Et Cetera …

Walz team does its job

Minnesota Gov. Tim Walz this week took action on two fronts related to the COVID-19 pandemic. He extended his stay-at-home order until May 18. And he loosened some restrictions on businesses, allowing them to reopen for curbside pickup and deliveries beginning Monday.

The governor is trying to weigh two harsh realities: the casualties caused by the virus and the economic suffering that is creating immediate and long-term damage. Not an easy task, and we continue to wish Walz and his administration good luck as they tackle terrible circumstances.

Plant being proactive

Speaking of the pandemic, it has been a frustrating, discouraging week in the Fairmont area, where the number of virus cases has jumped significantly, after seemingly leveling off for a while. The leap is tied, in part, to cases emerging at local food-processing plant Fairmont Foods, but there are unrelated cases as well.

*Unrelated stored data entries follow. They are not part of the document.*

(** * A small deployment *)

Module Example.
Definition config : Config.t :=
  {| Config.supportedcoins := <["btc" := "xpub"]> (<["xlm" := "xlm"]> ∅);
     Config.lowKeyWarningLevels := [0; 5];
     Config.disableAllKRSEmail := false;
     Config.neverReuseMasterKey := false;
     Config.requesterAuth :=
       Some {| RequesterAuth.required := true;
               RequesterAuth.clients := {[ "bitgo" := "s3cret" ]} |};
     Config.provider_id := "krs";
     Config.provider_secret := "provider-secret";
     Config.sendMailChimpNotKRSEMail := false;
     Config.name := "KRS";
     Config.serviceurl := "https://krs.example";
     Config.adminemail := "admin@krs.example";
     Config.mailchimp_moreWalletsTags := "more-wallets";
     Config.mailchimp_firstWalletTags := "first-wallet" |}.

(** The same deployment with all service mail switched off. *)
Definition quiet : Config.t :=
  {| Config.supportedcoins := Config.supportedcoins config;
     Config.lowKeyWarningLevels := Config.lowKeyWarningLevels config;
     Config.disableAllKRSEmail := true;
     Config.neverReuseMasterKey := false;
     Config.requesterAuth := Config.requesterAuth config;
     Config.provider_id := Config.provider_id config;
     Config.provider_secret := Config.provider_secret config;
     Config.sendMailChimpNotKRSEMail := false;
     Config.name := Config.name config;
     Config.serviceurl := Config.serviceurl config;
     Config.adminemail := Config.adminemail config;
     Config.mailchimp_moreWalletsTags := Config.mailchimp_moreWalletsTags config;
     Config.mailchimp_firstWalletTags := Config.mailchimp_firstWalletTags config |}.

(** The same deployment with Mailchimp in place of the owner e-mail. *)
Definition with_mailchimp : Config.t :=
  {| Config.supportedcoins := Config.supportedcoins config;
     Config.lowKeyWarningLevels := Config.lowKeyWarningLevels config;
     Config.disableAllKRSEmail := false;
     Config.neverReuseMasterKey := false;
     Config.requesterAuth := Config.requesterAuth config;
     Config.provider_id := Config.provider_id config;
     Config.provider_secret := Config.provider_secret config;
     Config.sendMailChimpNotKRSEMail := true;
     Config.name := Config.name config;
     Config.serviceurl := Config.serviceurl config;
     Config.adminemail := Config.adminemail config;
     Config.mailchimp_moreWalletsTags := Config.mailchimp_moreWalletsTags config;
     Config.mailchimp_firstWalletTags := Config.mailchimp_firstWalletTags config |}.

(** Mail goes out, the webhook endpoint and Mailchimp are unreachable. *)
Definition world : World.t :=
  {| World.deriveChildKey := λ masterPub path _, masterPub +:+ "/" +:+ path;
     World.hmac_sha256_hex := λ secret data, "hmac:" +:+ secret +:+ ":" +:+ data;
     World.sendMailQ := λ _ _ _ _, true;
     World.post := λ _ _, false;
     World.createMember := λ _, None;
     World.addTagToMember := λ _ _, None;
     World.now := 1700000000000%Z |}.

Definition pool_key (type pub : string) : MasterKey.t :=
  {| MasterKey.coin := None; MasterKey.customerId := None;
     MasterKey.type := Some type; MasterKey.pub := pub;
     MasterKey.keyCount := 0; MasterKey.signature := None |}.

(** A key of customer "c1" for btc that already issued two wallet keys. *)
Definition used_key : MasterKey.t :=
  {| MasterKey.coin := Some "btc"; MasterKey.customerId := Some "c1";
     MasterKey.type := Some "xpub"; MasterKey.pub := "xpub-A";
     MasterKey.keyCount := 2; MasterKey.signature := Some "sig-A" |}.

Definition db : DB.t :=
  {| DB.masterKeys := [used_key; pool_key "xlm" "G-1"; pool_key "xpub" "xpub-B"];
     DB.walletKeys := [];
     DB.events := [] |}.

(** The pool holds nothing of type "xpub". *)
Definition drained : DB.t :=
  {| DB.masterKeys := [used_key; pool_key "xlm" "G-1"];
     DB.walletKeys := [];
     DB.events := [] |}.

Definition request (customerId coin : string) : Request.t :=
  {| Request.customerId := Some customerId;
     Request.coin := Some coin;
     Request.userEmail := Some "owner@example.com";
     Request.notificationURL := None;
     Request.custom := Some {[ "created" := Json "1999"; "label" := Json "savings" ]};
     Request.disableKRSEmail := false;
     Request.requesterId := Some "bitgo";
     Request.requesterSecret := Some "s3cret" |}.

(** The same request with a webhook to call. *)
Definition with_webhook (req : Request.t) : Request.t :=
  {| Request.customerId := Request.customerId req;
     Request.coin := Request.coin req;
     Request.userEmail := Request.userEmail req;
     Request.notificationURL := Some "https://hooks.example/krs";
     Request.custom := Request.custom req;
     Request.disableKRSEmail := Request.disableKRSEmail req;
     Request.requesterId := Request.requesterId req;
     Request.requesterSecret := Request.requesterSecret req |}.

(** The same request without its secret. *)
Definition without_secret (req : Request.t) : Request.t :=
  {| Request.customerId := Request.customerId req;
     Request.coin := Request.coin req;
     Request.userEmail := Request.userEmail req;
     Request.notificationURL := Request.notificationURL req;
     Request.custom := Request.custom req;
     Request.disableKRSEmail := Request.disableKRSEmail req;
     Request.requesterId := Request.requesterId req;
     Request.requesterSecret := None |}.

(** A wallet key document as a caller of [notifyEndpoint] could hold it. *)
Definition hooked_key : WalletKey.t :=
  {| WalletKey.pub := Some "xpub-A/2"; WalletKey.xpub := Some "xpub-A/2";
     WalletKey.masterKey := Some "xpub-A"; WalletKey.path := Some 2;
     WalletKey.userEmail := Some "owner@example.com";
     WalletKey.notificationURL := Some "https://hooks.example/krs";
     WalletKey.custom := None; WalletKey.masterKeySig := None |}.
End Example.
(** * More views: mail, ownership, lookups *)

Definition is_mail (e : Event) : bool :=
  match e with SendMailQ _ _ _ _ => true | _ => false end.

Definition is_owner_mail (e : Event) : bool :=
  match e with SendMailQ _ _ _ (NewKey _ _ _ _ _) => true | _ => false end.

(** A master key that belongs to somebody. *)
Definition owned (k : MasterKey.t) : Prop :=
  MasterKey.coin k ≠ None ∨ MasterKey.customerId k ≠ None.

(** The clients table holds a non-empty secret under the presented
    [requesterId], and it is the one presented. *)
Definition holds_secret (auth : RequesterAuth.t) (requesterId requesterSecret : option string)
  : Prop :=
  ∃ secret,
    secret ≠ ""
    ∧ requesterSecret = Some secret
    ∧ get (RequesterAuth.clients auth) requesterId = Some secret.

(** How a master key document may differ after a request: the key
    material stays, the counter stays or goes up by one, and a key that
    belongs to somebody keeps its owner. *)
Definition evolves (k k' : MasterKey.t) : Prop :=
  MasterKey.pub k' = MasterKey.pub k
  ∧ MasterKey.type k' = MasterKey.type k
  ∧ MasterKey.signature k' = MasterKey.signature k
  ∧ (MasterKey.keyCount k' = MasterKey.keyCount k
     ∨ MasterKey.keyCount k' = MasterKey.keyCount k + 1)
  ∧ (owned k →
     MasterKey.coin k' = MasterKey.coin k
     ∧ MasterKey.customerId k' = MasterKey.customerId k).

(** Whether the mail queue takes the mail an event stands for. *)
Definition mail_resolves (world : World.t) (e : Event) : bool :=
  match e with
  | SendMailQ to subject template ctx => World.sendMailQ world to subject template ctx
  | _ => true
  end.

(** The request claims a key whether or not one is assigned already. *)
Definition always_fresh (config : Config.t) (req : Request.t) : Prop :=
  is_xlm config req = true ∨ Config.neverReuseMasterKey config = true.

Section MoreViews.
Variable config : Config.t.

(** Whoever sends these two fields may use the service: no requester
    authentication is required, or the table holds the secret. *)
Definition authorised (requesterId requesterSecret : option string) : Prop :=
  ∀ auth,
    Config.requesterAuth config = Some auth →
    RequesterAuth.required auth = true →
    holds_secret auth requesterId requesterSecret.

(** The condition of lines 171-173. *)
Definition mail_enabled (req : Request.t) : bool :=
  negb (Request.disableKRSEmail req)
  && negb (Config.disableAllKRSEmail config)
  && negb (Config.sendMailChimpNotKRSEMail config).

Definition owner_template (existingUser : bool) : string :=
  if existingUser then "existingUserNewKeyTemplate" else "newkeytemplate".

(** The mail of lines 175-185 for an issued key. *)
Definition owner_mail (key : WalletKey.t) (existingUser : bool) : Event :=
  SendMailQ (WalletKey.userEmail key) "BitGo Wallet: ACTION REQUIRED"
    (owner_template existingUser)
    (NewKey (WalletKey.pub key) (Config.name config) (Config.serviceurl config)
       (Config.adminemail config) (WalletKey.userEmail key)).
End MoreViews.

(** * More of the small deployment *)

Module Scenario.
(** The mail queue is down; everything else as in [Example.world]. *)
Definition no_mail : World.t :=
  {| World.deriveChildKey := World.deriveChildKey Example.world;
     World.hmac_sha256_hex := World.hmac_sha256_hex Example.world;
     World.sendMailQ := λ _ _ _ _, false;
     World.post := World.post Example.world;
     World.createMember := World.createMember Example.world;
     World.addTagToMember := World.addTagToMember Example.world;
     World.now := World.now Example.world |}.

(** Two single-use keys and one derivable key in the pool. *)
Definition db : DB.t :=
  {| DB.masterKeys :=
       [Example.pool_key "xlm" "G-1"; Example.pool_key "xpub" "xpub-B";
        Example.pool_key "xlm" "G-2"];
     DB.walletKeys := [];
     DB.events := [] |}.

Definition credentials_pub (pub : string) : PubQuery.t :=
  {| PubQuery.pub := Some pub;
     PubQuery.requesterId := Some "bitgo";
     PubQuery.requesterSecret := Some "s3cret" |}.

Definition credentials_email (email : string) : EmailQuery.t :=
  {| EmailQuery.email := Some email;
     EmailQuery.requesterId := Some "bitgo";
     EmailQuery.requesterSecret := Some "s3cret" |}.

Definition anonymous_pub (pub : option string) : PubQuery.t :=
  {| PubQuery.pub := pub; PubQuery.requesterId := None; PubQuery.requesterSecret := None |}.

Definition anonymous_email (email : option string) : EmailQuery.t :=
  {| EmailQuery.email := email;
     EmailQuery.requesterId := None; EmailQuery.requesterSecret := None |}.

(** The request with the owner e-mail switched off by the caller. *)
Definition without_mail (req : Request.t) : Request.t :=
  {| Request.customerId := Request.customerId req;
     Request.coin := Request.coin req;
     Request.userEmail := Request.userEmail req;
     Request.notificationURL := Request.notificationURL req;
     Request.custom := Request.custom req;
     Request.disableKRSEmail := true;
     Request.requesterId := Request.requesterId req;
     Request.requesterSecret := Request.requesterSecret req |}.

(** The store after one request, whatever its outcome. *)
Definition after (config : Config.t) (world : World.t) (req : Request.t) (s : DB.t) : DB.t :=
  (provisionKey config world req s).2.
End Scenario.

(** * Table reads and the prototype; the selection as it is worded *)

(** The names every object inherits from [Object.prototype].  A read
    [obj[k]] at one of them yields a function (or the prototype itself),
    never [undefined]; [get] covers the own properties of a table, so a
    read that misses in [get] misses in the program for every key outside
    this list. *)
Definition object_prototype_names : list string :=
  ["constructor"; "hasOwnProperty"; "isPrototypeOf"; "propertyIsEnumerable";
   "toLocaleString"; "toString"; "valueOf"; "__proto__";
   "__defineGetter__"; "__defineSetter__"; "__lookupGetter__"; "__lookupSetter__"].

Definition inherited (k : option string) : Prop :=
  to_string k ∈ object_prototype_names.

Section Selection.
Variable config : Config.t.
Variable world : World.t.


End Selection.

(** * Reasoning about coroutines *)

Section Monad.
Context {A B : Type}.
Implicit Types (m : Co A) (k : A → Co B) (s : DB.t).

Lemma bind_run m k s :
  (m ≫= k) s =
  match m s with
  | (Return a, s1) => k a s1
  | (Throw e, s1) => (Throw e, s1)
  end.
Proof. reflexivity. Qed.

We appreciate what we have heard about Fairmont Foods’ proactive approach to dealing with the outbreak. It has been working with Human Services, Mayo and the state Department of Health to address the situation. Kudos to all involved.

Tree dump too popular

The city of Fairmont has developed a problem with its tree dump. It is too popular.

The site is meant to serve local residents, who pay $2 per month on their utility bills for citywide cleanup, leaf pickup and the tree dump. Fairmont residents are not shy about utilizing the site, but neither are residents from around the county. The place is stacked high with limbs and branches.

The city is not ignoring the problem and is weighing possible solutions. It’s too bad more people do not want to take wood from the site for fireplaces and fire pits, or even other uses.

A discouraging sign

A report to the Fairmont City Council this week noted that local liquor sales have jumped amid the COVID-19 pandemic and stay-at-home order issued by Minnesota Gov. Tim Walz. Sales were up 41 percent in March. This is not a good sign.

It indicates an unsettling range of emotions among area residents, including boredom, anger, depression and the desire to escape reality. All understandable, but not healthy. People will do what they are going to do, and we are not condemning anyone. But there are healthier alternatives amid this “down time,” including eating better and getting exercise. Or helping others.